_Goal of the exercise_: Transcribe, word for word and without additions, each line below from the one containing "Definition paths : list" through the one containing "Lemma elem_made d", both ends included.

_Input data_:
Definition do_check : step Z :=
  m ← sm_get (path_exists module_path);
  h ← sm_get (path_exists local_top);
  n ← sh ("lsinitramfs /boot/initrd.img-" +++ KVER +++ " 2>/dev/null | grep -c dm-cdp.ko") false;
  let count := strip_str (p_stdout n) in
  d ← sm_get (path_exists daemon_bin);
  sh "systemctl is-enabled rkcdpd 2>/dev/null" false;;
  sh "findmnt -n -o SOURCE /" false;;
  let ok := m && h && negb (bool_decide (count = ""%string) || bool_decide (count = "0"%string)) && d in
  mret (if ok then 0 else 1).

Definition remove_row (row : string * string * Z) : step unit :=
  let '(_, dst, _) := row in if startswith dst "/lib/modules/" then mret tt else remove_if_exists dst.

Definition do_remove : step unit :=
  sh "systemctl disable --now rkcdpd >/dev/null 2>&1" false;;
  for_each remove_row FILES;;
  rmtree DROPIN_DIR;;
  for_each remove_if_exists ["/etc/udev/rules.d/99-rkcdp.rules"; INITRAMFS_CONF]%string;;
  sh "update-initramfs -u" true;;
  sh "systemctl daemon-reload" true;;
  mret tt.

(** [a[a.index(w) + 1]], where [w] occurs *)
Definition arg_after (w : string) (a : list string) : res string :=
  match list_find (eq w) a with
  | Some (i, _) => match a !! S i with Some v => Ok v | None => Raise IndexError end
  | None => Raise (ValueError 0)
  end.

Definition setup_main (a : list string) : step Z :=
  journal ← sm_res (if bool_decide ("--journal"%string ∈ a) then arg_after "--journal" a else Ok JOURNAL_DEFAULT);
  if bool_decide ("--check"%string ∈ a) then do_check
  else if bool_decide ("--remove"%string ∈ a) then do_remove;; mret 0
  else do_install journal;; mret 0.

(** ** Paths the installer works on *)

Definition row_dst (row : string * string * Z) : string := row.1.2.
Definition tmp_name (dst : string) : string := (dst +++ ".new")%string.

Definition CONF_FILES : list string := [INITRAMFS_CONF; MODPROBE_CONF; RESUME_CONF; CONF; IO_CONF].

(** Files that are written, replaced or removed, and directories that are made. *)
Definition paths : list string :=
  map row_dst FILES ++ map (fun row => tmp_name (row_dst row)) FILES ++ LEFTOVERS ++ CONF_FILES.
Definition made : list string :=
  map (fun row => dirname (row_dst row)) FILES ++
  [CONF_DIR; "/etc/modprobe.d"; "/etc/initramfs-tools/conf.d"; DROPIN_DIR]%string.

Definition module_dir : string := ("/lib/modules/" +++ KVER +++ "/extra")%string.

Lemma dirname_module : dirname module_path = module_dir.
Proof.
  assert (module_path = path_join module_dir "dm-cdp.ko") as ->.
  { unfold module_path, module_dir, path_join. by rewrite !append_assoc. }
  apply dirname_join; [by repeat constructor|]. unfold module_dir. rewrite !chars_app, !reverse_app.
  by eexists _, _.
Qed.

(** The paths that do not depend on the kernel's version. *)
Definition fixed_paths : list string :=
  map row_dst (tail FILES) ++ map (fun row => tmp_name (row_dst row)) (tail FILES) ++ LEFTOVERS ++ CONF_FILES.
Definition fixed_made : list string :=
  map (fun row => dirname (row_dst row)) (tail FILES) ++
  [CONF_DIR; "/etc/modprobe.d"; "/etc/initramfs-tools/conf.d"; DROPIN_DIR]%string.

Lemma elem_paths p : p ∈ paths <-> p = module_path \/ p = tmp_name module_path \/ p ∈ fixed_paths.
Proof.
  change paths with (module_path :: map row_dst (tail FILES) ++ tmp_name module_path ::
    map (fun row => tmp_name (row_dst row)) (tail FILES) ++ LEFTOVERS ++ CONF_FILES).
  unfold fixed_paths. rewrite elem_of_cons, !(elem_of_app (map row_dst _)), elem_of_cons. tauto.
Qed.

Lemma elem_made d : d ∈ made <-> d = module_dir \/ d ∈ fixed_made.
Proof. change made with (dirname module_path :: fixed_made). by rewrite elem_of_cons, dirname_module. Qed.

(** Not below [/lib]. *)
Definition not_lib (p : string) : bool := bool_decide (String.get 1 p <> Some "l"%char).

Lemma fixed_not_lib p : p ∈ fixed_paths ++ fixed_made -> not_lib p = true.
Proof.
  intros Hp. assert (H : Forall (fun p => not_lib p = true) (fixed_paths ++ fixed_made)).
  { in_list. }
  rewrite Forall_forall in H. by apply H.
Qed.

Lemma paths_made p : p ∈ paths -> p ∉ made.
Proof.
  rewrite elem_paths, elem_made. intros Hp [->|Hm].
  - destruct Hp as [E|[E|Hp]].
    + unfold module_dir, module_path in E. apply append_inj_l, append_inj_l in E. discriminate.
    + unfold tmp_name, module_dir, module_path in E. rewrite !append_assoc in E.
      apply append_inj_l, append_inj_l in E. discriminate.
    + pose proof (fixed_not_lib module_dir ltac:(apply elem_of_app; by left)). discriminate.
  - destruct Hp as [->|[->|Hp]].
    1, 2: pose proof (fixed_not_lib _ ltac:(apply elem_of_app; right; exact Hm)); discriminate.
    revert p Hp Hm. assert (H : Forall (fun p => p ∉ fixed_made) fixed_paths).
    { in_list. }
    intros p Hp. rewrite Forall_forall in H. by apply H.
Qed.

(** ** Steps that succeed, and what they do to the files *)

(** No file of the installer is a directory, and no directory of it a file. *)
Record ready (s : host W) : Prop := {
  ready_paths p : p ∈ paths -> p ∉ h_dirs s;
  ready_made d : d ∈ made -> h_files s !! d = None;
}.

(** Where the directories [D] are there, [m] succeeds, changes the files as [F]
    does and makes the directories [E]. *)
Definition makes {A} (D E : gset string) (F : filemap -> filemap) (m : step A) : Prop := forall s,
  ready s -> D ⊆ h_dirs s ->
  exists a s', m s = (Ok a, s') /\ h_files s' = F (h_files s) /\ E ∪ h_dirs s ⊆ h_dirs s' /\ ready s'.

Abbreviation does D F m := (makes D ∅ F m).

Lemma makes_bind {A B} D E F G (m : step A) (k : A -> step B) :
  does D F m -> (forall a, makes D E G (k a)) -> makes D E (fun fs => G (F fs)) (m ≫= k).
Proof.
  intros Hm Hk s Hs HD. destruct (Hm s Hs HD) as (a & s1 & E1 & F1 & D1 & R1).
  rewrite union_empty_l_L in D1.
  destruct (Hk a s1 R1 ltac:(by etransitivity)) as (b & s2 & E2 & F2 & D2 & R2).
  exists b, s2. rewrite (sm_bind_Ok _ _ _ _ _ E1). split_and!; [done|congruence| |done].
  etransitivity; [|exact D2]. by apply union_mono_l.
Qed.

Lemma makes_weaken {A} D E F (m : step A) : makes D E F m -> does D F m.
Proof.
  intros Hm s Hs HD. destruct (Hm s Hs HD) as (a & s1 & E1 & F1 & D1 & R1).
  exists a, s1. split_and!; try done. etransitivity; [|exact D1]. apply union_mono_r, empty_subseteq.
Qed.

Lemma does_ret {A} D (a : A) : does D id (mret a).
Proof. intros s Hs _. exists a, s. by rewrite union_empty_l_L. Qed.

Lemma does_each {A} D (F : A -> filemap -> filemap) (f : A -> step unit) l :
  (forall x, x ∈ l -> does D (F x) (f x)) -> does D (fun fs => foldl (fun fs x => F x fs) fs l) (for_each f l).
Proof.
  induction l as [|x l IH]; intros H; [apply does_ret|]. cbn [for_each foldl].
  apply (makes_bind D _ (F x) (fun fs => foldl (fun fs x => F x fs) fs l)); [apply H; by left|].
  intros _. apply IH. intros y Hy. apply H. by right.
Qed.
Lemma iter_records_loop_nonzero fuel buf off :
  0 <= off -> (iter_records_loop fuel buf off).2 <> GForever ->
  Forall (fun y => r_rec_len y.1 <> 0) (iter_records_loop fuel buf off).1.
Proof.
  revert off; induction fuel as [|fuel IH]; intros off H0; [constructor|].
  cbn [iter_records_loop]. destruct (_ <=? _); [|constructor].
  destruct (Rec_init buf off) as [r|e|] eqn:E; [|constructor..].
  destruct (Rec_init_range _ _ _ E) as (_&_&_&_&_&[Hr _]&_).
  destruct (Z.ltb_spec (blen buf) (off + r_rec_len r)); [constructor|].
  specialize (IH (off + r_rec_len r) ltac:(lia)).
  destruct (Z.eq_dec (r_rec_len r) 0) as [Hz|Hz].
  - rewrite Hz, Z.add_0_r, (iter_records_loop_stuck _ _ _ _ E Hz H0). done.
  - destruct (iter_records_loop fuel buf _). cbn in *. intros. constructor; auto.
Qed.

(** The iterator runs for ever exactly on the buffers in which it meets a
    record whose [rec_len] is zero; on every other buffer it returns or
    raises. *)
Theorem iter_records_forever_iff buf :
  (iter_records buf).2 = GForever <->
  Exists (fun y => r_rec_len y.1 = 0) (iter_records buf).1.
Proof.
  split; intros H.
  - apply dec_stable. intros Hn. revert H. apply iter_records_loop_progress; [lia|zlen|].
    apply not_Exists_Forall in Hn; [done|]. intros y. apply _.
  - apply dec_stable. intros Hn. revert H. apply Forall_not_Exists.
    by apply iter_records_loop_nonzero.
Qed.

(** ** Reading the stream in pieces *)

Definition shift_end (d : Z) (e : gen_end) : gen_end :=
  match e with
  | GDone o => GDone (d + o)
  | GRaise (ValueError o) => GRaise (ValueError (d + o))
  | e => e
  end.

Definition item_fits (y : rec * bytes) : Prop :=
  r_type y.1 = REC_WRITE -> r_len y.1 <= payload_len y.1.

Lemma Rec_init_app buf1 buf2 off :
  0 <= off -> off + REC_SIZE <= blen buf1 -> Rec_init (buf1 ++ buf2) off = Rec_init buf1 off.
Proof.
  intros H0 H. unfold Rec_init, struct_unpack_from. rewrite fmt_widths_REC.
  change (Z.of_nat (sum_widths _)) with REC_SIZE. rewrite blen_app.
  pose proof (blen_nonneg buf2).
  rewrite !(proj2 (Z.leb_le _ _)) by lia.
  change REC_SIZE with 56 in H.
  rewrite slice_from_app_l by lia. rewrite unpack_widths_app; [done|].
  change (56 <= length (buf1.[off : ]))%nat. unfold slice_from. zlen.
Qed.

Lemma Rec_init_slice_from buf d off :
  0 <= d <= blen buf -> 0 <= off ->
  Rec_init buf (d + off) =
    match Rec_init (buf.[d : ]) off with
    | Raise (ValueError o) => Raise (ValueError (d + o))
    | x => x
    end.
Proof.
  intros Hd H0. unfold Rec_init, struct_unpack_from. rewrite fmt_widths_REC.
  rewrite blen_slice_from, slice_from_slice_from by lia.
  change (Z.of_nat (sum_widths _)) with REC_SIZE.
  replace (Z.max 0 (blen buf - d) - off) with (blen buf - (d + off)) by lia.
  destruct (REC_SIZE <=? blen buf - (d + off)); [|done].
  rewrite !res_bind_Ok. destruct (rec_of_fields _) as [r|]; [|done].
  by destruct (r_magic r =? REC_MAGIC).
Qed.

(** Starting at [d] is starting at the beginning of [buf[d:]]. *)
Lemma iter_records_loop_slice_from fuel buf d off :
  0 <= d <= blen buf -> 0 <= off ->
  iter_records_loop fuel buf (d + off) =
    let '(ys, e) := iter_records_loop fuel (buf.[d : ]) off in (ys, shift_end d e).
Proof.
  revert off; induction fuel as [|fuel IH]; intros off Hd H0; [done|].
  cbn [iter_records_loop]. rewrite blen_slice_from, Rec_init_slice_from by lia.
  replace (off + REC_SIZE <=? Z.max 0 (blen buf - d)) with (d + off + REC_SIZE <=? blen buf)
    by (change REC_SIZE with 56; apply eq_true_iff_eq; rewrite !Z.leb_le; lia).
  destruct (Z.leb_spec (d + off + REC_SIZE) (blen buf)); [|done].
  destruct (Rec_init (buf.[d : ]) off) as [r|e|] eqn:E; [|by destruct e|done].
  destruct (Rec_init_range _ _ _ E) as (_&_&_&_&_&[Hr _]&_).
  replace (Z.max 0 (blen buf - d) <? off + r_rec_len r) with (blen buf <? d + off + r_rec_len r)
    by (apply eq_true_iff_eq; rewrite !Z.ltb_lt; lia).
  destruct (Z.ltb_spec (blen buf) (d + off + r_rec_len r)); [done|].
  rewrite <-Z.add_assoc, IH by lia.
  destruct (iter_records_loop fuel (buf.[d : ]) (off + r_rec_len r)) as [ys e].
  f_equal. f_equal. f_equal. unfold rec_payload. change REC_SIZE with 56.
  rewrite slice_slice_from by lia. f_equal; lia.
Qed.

_Expected answer_:
Definition paths : list string :=
  map row_dst FILES ++ map (fun row => tmp_name (row_dst row)) FILES ++ LEFTOVERS ++ CONF_FILES.
Definition made : list string :=
  map (fun row => dirname (row_dst row)) FILES ++
  [CONF_DIR; "/etc/modprobe.d"; "/etc/initramfs-tools/conf.d"; DROPIN_DIR]%string.

Definition module_dir : string := ("/lib/modules/" +++ KVER +++ "/extra")%string.

Lemma dirname_module : dirname module_path = module_dir.
Proof.
  assert (module_path = path_join module_dir "dm-cdp.ko") as ->.
  { unfold module_path, module_dir, path_join. by rewrite !append_assoc. }
  apply dirname_join; [by repeat constructor|]. unfold module_dir. rewrite !chars_app, !reverse_app.
  by eexists _, _.
Qed.

(** The paths that do not depend on the kernel's version. *)
Definition fixed_paths : list string :=
  map row_dst (tail FILES) ++ map (fun row => tmp_name (row_dst row)) (tail FILES) ++ LEFTOVERS ++ CONF_FILES.
Definition fixed_made : list string :=
  map (fun row => dirname (row_dst row)) (tail FILES) ++
  [CONF_DIR; "/etc/modprobe.d"; "/etc/initramfs-tools/conf.d"; DROPIN_DIR]%string.

Lemma elem_paths p : p ∈ paths <-> p = module_path \/ p = tmp_name module_path \/ p ∈ fixed_paths.
Proof.
  change paths with (module_path :: map row_dst (tail FILES) ++ tmp_name module_path ::
    map (fun row => tmp_name (row_dst row)) (tail FILES) ++ LEFTOVERS ++ CONF_FILES).
  unfold fixed_paths. rewrite elem_of_cons, !(elem_of_app (map row_dst _)), elem_of_cons. tauto.
Qed.

Lemma elem_made d : d ∈ made <-> d = module_dir \/ d ∈ fixed_made.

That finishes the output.